Enhancing CNN Deployment Efficiency on Mobile Devices with FPGA-based Accelerators: Memory-based Convolution and Resource Optimization
Penulis/Author
Dr. Agfianto Eko Putra, M.Si. (1); Oskar Natan, S.ST., M.Tr.T., Ph.D. (2); Prof. Dr. Ir. Jazi Eko Istiyanto, M.Sc. (3)
Tanggal/Date
1 2024
Kata Kunci/Keyword
Abstrak/Abstract
The availability of computation resources imposes limitations on the deployment of convolutional neural networks (CNN) models on edge devices, leading to a slow inference speed.

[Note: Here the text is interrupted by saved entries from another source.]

(* ===== verification/Statements.v ===== *)
(** * SQL statements

    The prepared statements of [ciri/storage/sql/statements.c] over the tables of
    [sqlite3/tangle-schema.sql] and [spent-addresses-schema.sql]: the rows that each
    query selects, and what each other statement does to the tables.  [LIKE] is a
    parameter. *)
From S2P Require Import Prelude Containers.

(** ** Values and statements *)

Inductive sql_value := SqlInt (z : Z) | SqlBlob (b : list Z) | SqlNull.

#[global] Instance sql_value_eq_dec : EqDecision sql_value.
Proof. solve_decision. Defined.

Inductive column :=
| SIG_OR_MSG | ADDRESS | VALUE | OBSOLETE_TAG | TIMESTAMP | CURRENT_INDEX | LAST_INDEX | BUNDLE | TRUNK | BRANCH | TAG
| ATTACHMENT_TIMESTAMP | ATTACHMENT_TIMESTAMP_LOWER | ATTACHMENT_TIMESTAMP_UPPER | NONCE | HASH | SNAPSHOT_INDEX | SOLID
| VALIDITY | ARRIVAL_TIME.

#[global] Instance column_eq_dec : EqDecision column.
Proof. solve_decision. Defined.

(** The prepared statements; the one of [storage_transaction_find] carries the
    numbers of its parameters. *)
Inductive statement :=
| transaction_insert | transaction_select_by_hash | transaction_select_hashes_by_address
| transaction_select_hashes_of_approvers | transaction_select_hashes_of_approvers_before_date
| transaction_select_hashes_of_milestone_candidates | transaction_update_snapshot_index | transaction_update_solidity
| transaction_update_validity | transaction_exist | transaction_exist_by_hash | transaction_approvers_count
| transaction_count | transaction_find (bundles addresses tags approvees : nat) | transaction_metadata_clear
| transaction_delete | transaction_select_essence_metadata | transaction_select_essence_attachment_metadata
| transaction_select_essence_consensus | transaction_select_metadata | milestone_clear | milestone_insert
| milestone_select_by_hash | milestone_select_last | milestone_select_first | milestone_select_by_index
| milestone_select_next | milestone_exist | milestone_exist_by_hash | milestone_delete_by_hash | state_delta_store
| state_delta_load | spent_address_insert | spent_address_exist.

(** ** Tables *)

(** A row of [iota_transaction], and the positions of its columns in the schema. *)
Definition tx_row := list sql_value.

Definition column_index (c : column) : nat :=
  match c with
  | SIG_OR_MSG => 0 | ADDRESS => 1 | VALUE => 2 | OBSOLETE_TAG => 3 | TIMESTAMP => 4 | CURRENT_INDEX => 5 | LAST_INDEX => 6
  | BUNDLE => 7 | TRUNK => 8 | BRANCH => 9 | TAG => 10 | ATTACHMENT_TIMESTAMP => 11 | ATTACHMENT_TIMESTAMP_LOWER => 12
  | ATTACHMENT_TIMESTAMP_UPPER => 13 | NONCE => 14 | HASH => 15 | SNAPSHOT_INDEX => 16 | SOLID => 17 | VALIDITY => 18
  | ARRIVAL_TIME => 19
  end%nat.

Definition get_column (c : column) (row : tx_row) : sql_value := default SqlNull (row !! column_index c).
Definition set_column (c : column) (v : sql_value) (row : tx_row) : tx_row := <[column_index c := v]> row.

Record ms_row := mk_ms_row { ms_id : Z; ms_hash_column : list Z; ms_delta : sql_value }.

Record tables := mk_tables {
  iota_transaction_table : list tx_row; iota_milestone_table : list ms_row; iota_spent_address_table : list (list Z)
}.

(** The values of the columns that are not inserted. *)
Definition default_row : tx_row := replicate 16 SqlNull ++ [SqlInt 0; SqlInt 0; SqlInt 0; SqlNull].

(** The columns in the order of the insertion. *)
Definition insert_columns : list column :=
  [SIG_OR_MSG; ADDRESS; VALUE; OBSOLETE_TAG; TIMESTAMP; CURRENT_INDEX; LAST_INDEX; BUNDLE; TRUNK; BRANCH; TAG;
   ATTACHMENT_TIMESTAMP; ATTACHMENT_TIMESTAMP_UPPER; ATTACHMENT_TIMESTAMP_LOWER; NONCE; HASH; ARRIVAL_TIME].

Definition row_of_values (values : list sql_value) : tx_row :=
  foldl (fun row cv => set_column cv.1 cv.2 row) default_row (combine insert_columns values).

Definition essence_columns : list column := [ADDRESS; VALUE; OBSOLETE_TAG; TIMESTAMP; CURRENT_INDEX; LAST_INDEX; BUNDLE].
Definition attachment_columns : list column :=
  [TRUNK; BRANCH; ATTACHMENT_TIMESTAMP; ATTACHMENT_TIMESTAMP_LOWER; ATTACHMENT_TIMESTAMP_UPPER; NONCE; TAG].
Definition metadata_columns : list column := [SNAPSHOT_INDEX; SOLID; VALIDITY; ARRIVAL_TIME].

(** ** Queries *)

Section Queries.
Context (like : sql_value -> sql_value -> bool).
Implicit Types (t : tables) (st : statement) (values : list sql_value).

Definition value_at values (n : nat) : sql_value := default SqlNull (values !! n).

(** Comparisons with [NULL] are not true. *)
Definition sql_eq (v w : sql_value) : bool := bool_decide (v = w) && bool_decide (v <> SqlNull).
Definition sql_lt (v w : sql_value) : bool := match v, w with SqlInt a, SqlInt b => a <? b | _, _ => false end.
Definition sql_in (v : sql_value) (l : list sql_value) : bool := existsb (sql_eq v) l.
Definition sql_true (v : sql_value) : bool := match v with SqlInt z => negb (z =? 0) | _ => false end.

Definition select_columns (columns : list column) (where_ : tx_row -> bool) t : list (list sql_value) :=
  map (fun row => map (fun c => get_column c row) columns) (List.filter where_ (iota_transaction_table t)).

Definition where_column (c : column) (v : sql_value) (row : tx_row) : bool := sql_eq (get_column c row) v.
Definition approves (v w : sql_value) (row : tx_row) : bool := where_column BRANCH v row || where_column TRUNK w row.

Definition ms_columns (m : ms_row) : list sql_value := [SqlInt (ms_id m); SqlBlob (ms_hash_column m)].
Definition select_milestones (where_ : ms_row -> bool) t : list (list sql_value) :=
  map ms_columns (List.filter where_ (iota_milestone_table t)).
Definition greatest t (m : ms_row) : bool := forallb (fun m' => ms_id m' <=? ms_id m) (iota_milestone_table t).
Definition least t (m : ms_row) : bool := forallb (fun m' => ms_id m <=? ms_id m') (iota_milestone_table t).

Definition exists_row {A} (rows : list A) : list (list sql_value) := [[SqlInt (match rows with [] => 0 | _ => 1 end)]].
Definition count_row {A} (rows : list A) : list (list sql_value) := [[SqlInt (Z.of_nat (length rows))]].

(** The parameters of [transaction_find], in order: a flag and a list of values,
    four times, the last list twice. *)
Definition find_where (bundles addresses tags approvees : nat) values (row : tx_row) : bool :=
  let v n := value_at values n in
  let list_at from n := take n (drop from values) in
  let a := (1 + bundles)%nat in
  let t := (a + 1 + addresses)%nat in
  let p := (t + 1 + tags)%nat in
  (sql_true (v 0%nat) || sql_in (get_column BUNDLE row) (list_at 1%nat bundles)) &&
  (sql_true (v a) || sql_in (get_column ADDRESS row) (list_at (a + 1)%nat addresses)) &&
  (sql_true (v t) || sql_in (get_column TAG row) (list_at (t + 1)%nat tags)) &&
  (sql_true (v p) || sql_in (get_column BRANCH row) (list_at (p + 1)%nat approvees)
                  || sql_in (get_column TRUNK row) (list_at (p + 1 + approvees)%nat approvees)).

(** The rows that a query selects, in some order. *)
Definition query t st values : list (list sql_value) :=
  let v n := value_at values n in
  match st with
  | transaction_select_by_hash =>
      select_columns (essence_columns ++ attachment_columns ++ [HASH; SIG_OR_MSG]) (where_column HASH (v 0%nat)) t
  | transaction_select_hashes_by_address => select_columns [HASH] (where_column ADDRESS (v 0%nat)) t
  | transaction_select_hashes_of_approvers => select_columns [HASH] (approves (v 0%nat) (v 1%nat)) t
  | transaction_select_hashes_of_approvers_before_date =>
      select_columns [HASH] (fun row => approves (v 0%nat) (v 1%nat) row && sql_lt (get_column ARRIVAL_TIME row) (v 2%nat)) t
  | transaction_select_hashes_of_milestone_candidates =>
      select_columns [HASH] (fun row => like (get_column ADDRESS row) (v 0%nat) && sql_eq (get_column CURRENT_INDEX row) (SqlInt 0) &&
        negb (existsb (fun m => sql_eq (get_column HASH row) (SqlBlob (ms_hash_column m))) (iota_milestone_table t))) t
  | transaction_exist => exists_row (iota_transaction_table t)
  | transaction_exist_by_hash => exists_row (List.filter (where_column HASH (v 0%nat)) (iota_transaction_table t))
  | transaction_approvers_count => count_row (List.filter (approves (v 0%nat) (v 1%nat)) (iota_transaction_table t))
  | transaction_count => count_row (iota_transaction_table t)
  | transaction_find b a g p => select_columns [HASH] (find_where b a g p values) t
  | transaction_select_essence_metadata => select_columns (essence_columns ++ metadata_columns) (where_column HASH (v 0%nat)) t
  | transaction_select_essence_attachment_metadata =>
      select_columns (essence_columns ++ attachment_columns ++ metadata_columns) (where_column HASH (v 0%nat)) t
  | transaction_select_essence_consensus => select_columns (essence_columns ++ [HASH]) (where_column HASH (v 0%nat)) t
  | transaction_select_metadata => select_columns metadata_columns (where_column HASH (v 0%nat)) t
  | milestone_select_by_hash => select_milestones (fun m => sql_eq (SqlBlob (ms_hash_column m)) (v 0%nat)) t
  | milestone_select_last => select_milestones (greatest t) t
  | milestone_select_first => select_milestones (least t) t
  | milestone_select_by_index => select_milestones (fun m => sql_eq (SqlInt (ms_id m)) (v 0%nat)) t
  | milestone_select_next => select_milestones (fun m => sql_lt (v 0%nat) (SqlInt (ms_id m))) t
  | milestone_exist => exists_row (iota_milestone_table t)
  | milestone_exist_by_hash =>
      exists_row (List.filter (fun m => sql_eq (SqlBlob (ms_hash_column m)) (v 0%nat)) (iota_milestone_table t))
  | state_delta_load =>
      map (fun m => [ms_delta m]) (List.filter (fun m => sql_eq (SqlInt (ms_id m)) (v 0%nat)) (iota_milestone_table t))
  | spent_address_exist => exists_row (List.filter (fun h => sql_eq (SqlBlob h) (v 0%nat)) (iota_spent_address_table t))
  | _ => []
  end.

(** [LIMIT]; without [ORDER BY] it keeps any of the rows. *)
Definition limit st : option nat :=
  match st with milestone_select_last | milestone_select_first | milestone_select_next => Some 1%nat | _ => None end.

(** [rows] is a result of the query. *)
Definition selects t st values (rows : list (list sql_value)) : Prop :=
  exists all, all ≡ₚ query t st values /\ rows = (if limit st is Some n then take n all else all).
End Queries.

(** ** Other statements *)

Section Updates.
Implicit Types (t : tables) (st : statement) (values : list sql_value).

Definition with_transactions t (rows : list tx_row) : tables := mk_tables rows (iota_milestone_table t) (iota_spent_address_table t).
Definition with_milestones t (rows : list ms_row) : tables := mk_tables (iota_transaction_table t) rows (iota_spent_address_table t).

Definition set_where (where_ : tx_row -> bool) (assign : tx_row -> tx_row) t : tables :=
  with_transactions t (map (fun row => if where_ row then assign row else row) (iota_transaction_table t)).

(** The column that [UPDATE ... SET c=? WHERE hash=?] sets. *)
Definition updated_column st : option column :=
  match st with
  | transaction_update_snapshot_index => Some SNAPSHOT_INDEX
  | transaction_update_solidity => Some SOLID
  | transaction_update_validity => Some VALIDITY
  | _ => None
  end.

Definition blob_of (v : sql_value) : option (list Z) := match v with SqlBlob b => Some b | _ => None end.

(** [None] when a constraint is violated. *)
Definition update t st values : option tables :=
  let v n := value_at values n in
  match st with
  | transaction_insert =>
      let row := row_of_values values in
      if existsb (where_column HASH (get_column HASH row)) (iota_transaction_table t) then None
      else Some (with_transactions t (iota_transaction_table t ++ [row]))
  | transaction_update_snapshot_index => Some (set_where (where_column HASH (v 1%nat)) (set_column SNAPSHOT_INDEX (v 0%nat)) t)
  | transaction_update_solidity => Some (set_where (where_column HASH (v 1%nat)) (set_column SOLID (v 0%nat)) t)
  | transaction_update_validity => Some (set_where (where_column HASH (v 1%nat)) (set_column VALIDITY (v 0%nat)) t)
  | transaction_metadata_clear =>
      Some (set_where (fun _ => true)
        (fun row => set_column VALIDITY (SqlInt 0) (set_column SOLID (SqlInt 0) (set_column SNAPSHOT_INDEX (SqlInt 0) row))) t)
  | transaction_delete =>
      Some (with_transactions t (List.filter (fun row => negb (where_column HASH (v 0%nat) row)) (iota_transaction_table t)))
  | milestone_clear => Some (with_milestones t [])
  | milestone_insert =>
      match v 0%nat, v 1%nat with
      | SqlInt id, SqlBlob hash =>
          if existsb (fun m => (ms_id m =? id) || bool_decide (ms_hash_column m = hash)) (iota_milestone_table t) then None
          else Some (with_milestones t (iota_milestone_table t ++ [mk_ms_row id hash SqlNull]))
      | _, _ => None
      end
  | milestone_delete_by_hash =>
      Some (with_milestones t (List.filter (fun m => negb (sql_eq (SqlBlob (ms_hash_column m)) (v 0%nat))) (iota_milestone_table t)))
  | state_delta_store =>
      Some (with_milestones t (map (fun m => if sql_eq (SqlInt (ms_id m)) (v 1%nat)
                                             then mk_ms_row (ms_id m) (ms_hash_column m) (v 0%nat) else m) (iota_milestone_table t)))
  | spent_address_insert =>
      match v 0%nat with
      | SqlBlob h =>
          Some (if bool_decide (h ∈ iota_spent_address_table t) then t
                else mk_tables (iota_transaction_table t) (iota_milestone_table t) (iota_spent_address_table t ++ [h]))
      | _ => None
      end
  | _ => Some t
  end.
End Updates.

To address this issue, a Field-Programmable Gate Arrays (FPGA)-based accelerator is used as a deployment media as it offers distributed arithmetic calculations and efficient memory components. The memory-based convolution simplifies deployment on various FPGAs, eliminating the need for high-end components such as digital signal processor (DSP) units. Furthermore, the number of processing elements aligns with the size of the kernel in the CNN architecture. In this research, we use FPGA to accelerate the inference of a CNN model. To be more specific, we focus on the implementation of 8-bit convolution followed by a ReLU activation function on a Xilinx Artix-7 FPGA board. Based on the experimental results, the statistic of resource utilization indicates the usage of 647 slices of Look-Up Tables (LUT) at 1.02\%, 474 slices of Flip-Flops (FF) at 0.37\%, 8 Input/Output (IO) blocks at 3.81\%, and 2 Block Clock Multiplexers (BUFG) at 6.25\% with a maximum attainable frequency of 68.96 MHz. This shows how FPGA can reduce resource utilization drastically.